--- Extracted records Enclosed Below ---
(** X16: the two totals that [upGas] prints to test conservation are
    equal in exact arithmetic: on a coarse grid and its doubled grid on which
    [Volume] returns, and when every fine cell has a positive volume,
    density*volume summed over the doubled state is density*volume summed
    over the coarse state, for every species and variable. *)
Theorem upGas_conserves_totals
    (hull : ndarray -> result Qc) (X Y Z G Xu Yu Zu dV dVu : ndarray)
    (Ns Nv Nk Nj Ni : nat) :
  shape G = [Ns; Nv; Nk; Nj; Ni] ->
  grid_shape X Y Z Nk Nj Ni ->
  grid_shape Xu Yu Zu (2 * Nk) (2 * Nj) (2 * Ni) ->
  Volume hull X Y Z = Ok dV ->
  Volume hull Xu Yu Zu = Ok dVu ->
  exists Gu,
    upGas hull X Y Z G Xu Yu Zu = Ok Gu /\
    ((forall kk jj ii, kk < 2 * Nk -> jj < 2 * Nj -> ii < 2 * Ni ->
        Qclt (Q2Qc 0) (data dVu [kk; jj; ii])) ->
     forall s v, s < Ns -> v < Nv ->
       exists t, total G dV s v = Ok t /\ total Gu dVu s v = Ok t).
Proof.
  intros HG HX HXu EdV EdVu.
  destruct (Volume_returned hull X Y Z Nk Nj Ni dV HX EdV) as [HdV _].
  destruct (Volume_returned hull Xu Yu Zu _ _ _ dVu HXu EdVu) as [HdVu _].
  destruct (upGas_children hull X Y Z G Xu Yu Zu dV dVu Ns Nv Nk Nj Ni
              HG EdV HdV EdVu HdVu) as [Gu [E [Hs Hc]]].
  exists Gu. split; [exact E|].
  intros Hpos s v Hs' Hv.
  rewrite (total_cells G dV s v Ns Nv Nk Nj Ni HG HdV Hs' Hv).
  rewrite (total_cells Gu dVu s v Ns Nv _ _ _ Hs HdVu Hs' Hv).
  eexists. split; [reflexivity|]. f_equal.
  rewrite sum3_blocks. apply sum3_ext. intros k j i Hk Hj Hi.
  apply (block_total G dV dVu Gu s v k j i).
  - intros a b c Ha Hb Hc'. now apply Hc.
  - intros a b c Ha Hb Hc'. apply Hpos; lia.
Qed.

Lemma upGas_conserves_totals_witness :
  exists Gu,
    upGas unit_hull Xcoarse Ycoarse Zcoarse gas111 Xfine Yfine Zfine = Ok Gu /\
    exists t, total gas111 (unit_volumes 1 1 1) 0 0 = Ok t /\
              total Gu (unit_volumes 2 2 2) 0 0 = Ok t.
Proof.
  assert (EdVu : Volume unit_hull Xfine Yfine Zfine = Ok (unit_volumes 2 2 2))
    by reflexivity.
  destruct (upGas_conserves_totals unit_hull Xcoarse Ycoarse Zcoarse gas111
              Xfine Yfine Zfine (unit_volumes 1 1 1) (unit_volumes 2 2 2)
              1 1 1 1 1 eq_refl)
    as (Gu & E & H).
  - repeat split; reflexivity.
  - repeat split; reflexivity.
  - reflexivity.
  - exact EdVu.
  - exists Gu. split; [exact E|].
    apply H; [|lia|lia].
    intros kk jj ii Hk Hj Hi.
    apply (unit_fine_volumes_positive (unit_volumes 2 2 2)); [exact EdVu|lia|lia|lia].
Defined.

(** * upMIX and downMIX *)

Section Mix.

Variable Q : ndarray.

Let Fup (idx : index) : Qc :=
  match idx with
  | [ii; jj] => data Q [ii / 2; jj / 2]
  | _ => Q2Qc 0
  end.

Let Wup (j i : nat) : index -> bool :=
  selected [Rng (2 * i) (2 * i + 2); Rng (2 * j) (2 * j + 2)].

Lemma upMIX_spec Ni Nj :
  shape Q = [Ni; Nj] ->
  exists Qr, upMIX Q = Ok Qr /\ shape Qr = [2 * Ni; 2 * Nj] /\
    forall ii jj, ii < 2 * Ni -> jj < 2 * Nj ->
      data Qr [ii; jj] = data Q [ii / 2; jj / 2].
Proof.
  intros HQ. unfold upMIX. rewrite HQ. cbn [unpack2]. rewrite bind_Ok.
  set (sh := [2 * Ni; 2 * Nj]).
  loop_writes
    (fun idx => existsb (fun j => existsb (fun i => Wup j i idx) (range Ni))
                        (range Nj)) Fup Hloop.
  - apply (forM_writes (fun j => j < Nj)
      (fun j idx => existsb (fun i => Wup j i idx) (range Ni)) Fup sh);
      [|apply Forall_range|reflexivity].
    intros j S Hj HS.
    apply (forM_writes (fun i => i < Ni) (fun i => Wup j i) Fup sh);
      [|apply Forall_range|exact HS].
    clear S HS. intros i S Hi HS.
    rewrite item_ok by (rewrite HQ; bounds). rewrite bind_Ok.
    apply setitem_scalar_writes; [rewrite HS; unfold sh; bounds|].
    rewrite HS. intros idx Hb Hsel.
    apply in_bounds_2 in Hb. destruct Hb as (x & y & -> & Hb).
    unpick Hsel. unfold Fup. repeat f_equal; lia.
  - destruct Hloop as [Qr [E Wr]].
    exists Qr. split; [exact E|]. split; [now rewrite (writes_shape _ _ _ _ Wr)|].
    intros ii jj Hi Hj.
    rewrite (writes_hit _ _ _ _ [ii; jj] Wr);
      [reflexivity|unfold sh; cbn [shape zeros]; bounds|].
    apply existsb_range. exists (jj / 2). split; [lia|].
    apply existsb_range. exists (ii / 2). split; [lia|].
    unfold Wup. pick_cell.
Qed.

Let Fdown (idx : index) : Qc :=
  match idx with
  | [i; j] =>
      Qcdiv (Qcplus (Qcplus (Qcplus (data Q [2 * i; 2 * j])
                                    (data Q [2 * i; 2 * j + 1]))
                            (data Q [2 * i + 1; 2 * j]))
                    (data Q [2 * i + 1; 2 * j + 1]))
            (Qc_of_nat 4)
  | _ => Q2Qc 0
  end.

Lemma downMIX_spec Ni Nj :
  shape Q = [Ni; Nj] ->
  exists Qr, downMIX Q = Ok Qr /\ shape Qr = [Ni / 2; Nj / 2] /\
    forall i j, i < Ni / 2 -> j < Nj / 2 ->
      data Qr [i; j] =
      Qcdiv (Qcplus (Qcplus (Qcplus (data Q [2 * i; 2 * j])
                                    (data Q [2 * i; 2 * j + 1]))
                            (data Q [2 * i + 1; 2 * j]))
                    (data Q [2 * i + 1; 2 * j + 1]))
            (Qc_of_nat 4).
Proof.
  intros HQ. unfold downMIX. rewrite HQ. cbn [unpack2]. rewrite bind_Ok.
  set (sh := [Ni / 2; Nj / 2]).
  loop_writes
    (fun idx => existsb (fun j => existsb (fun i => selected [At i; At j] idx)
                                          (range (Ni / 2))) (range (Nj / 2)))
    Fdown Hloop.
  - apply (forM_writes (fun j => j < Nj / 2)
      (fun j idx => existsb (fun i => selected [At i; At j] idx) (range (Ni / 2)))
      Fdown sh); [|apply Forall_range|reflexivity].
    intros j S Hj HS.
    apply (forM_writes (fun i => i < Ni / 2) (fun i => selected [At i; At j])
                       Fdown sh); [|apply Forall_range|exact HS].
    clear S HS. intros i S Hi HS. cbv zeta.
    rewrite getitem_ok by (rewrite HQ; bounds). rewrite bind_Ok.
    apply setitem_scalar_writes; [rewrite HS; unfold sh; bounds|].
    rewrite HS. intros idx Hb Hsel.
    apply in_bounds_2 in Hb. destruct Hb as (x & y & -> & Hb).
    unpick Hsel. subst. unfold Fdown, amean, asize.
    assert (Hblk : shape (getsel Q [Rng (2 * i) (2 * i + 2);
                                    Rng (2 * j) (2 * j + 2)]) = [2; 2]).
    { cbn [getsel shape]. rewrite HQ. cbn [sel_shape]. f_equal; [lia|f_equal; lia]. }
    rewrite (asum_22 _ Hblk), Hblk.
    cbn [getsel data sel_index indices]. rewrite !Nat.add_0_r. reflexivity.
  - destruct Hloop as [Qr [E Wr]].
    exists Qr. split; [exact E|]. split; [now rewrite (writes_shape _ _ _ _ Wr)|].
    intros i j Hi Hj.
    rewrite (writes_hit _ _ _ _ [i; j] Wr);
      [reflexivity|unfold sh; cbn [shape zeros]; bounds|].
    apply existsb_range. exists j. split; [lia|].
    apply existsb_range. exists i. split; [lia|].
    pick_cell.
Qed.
--- End of Enclosed Extracted records ---
The result is a copy of every line above where the word "Hloop" shows up.

                        (range Nj)) Fup Hloop.
  - destruct Hloop as [Qr [E Wr]].
    Fdown Hloop.
  - destruct Hloop as [Qr [E Wr]].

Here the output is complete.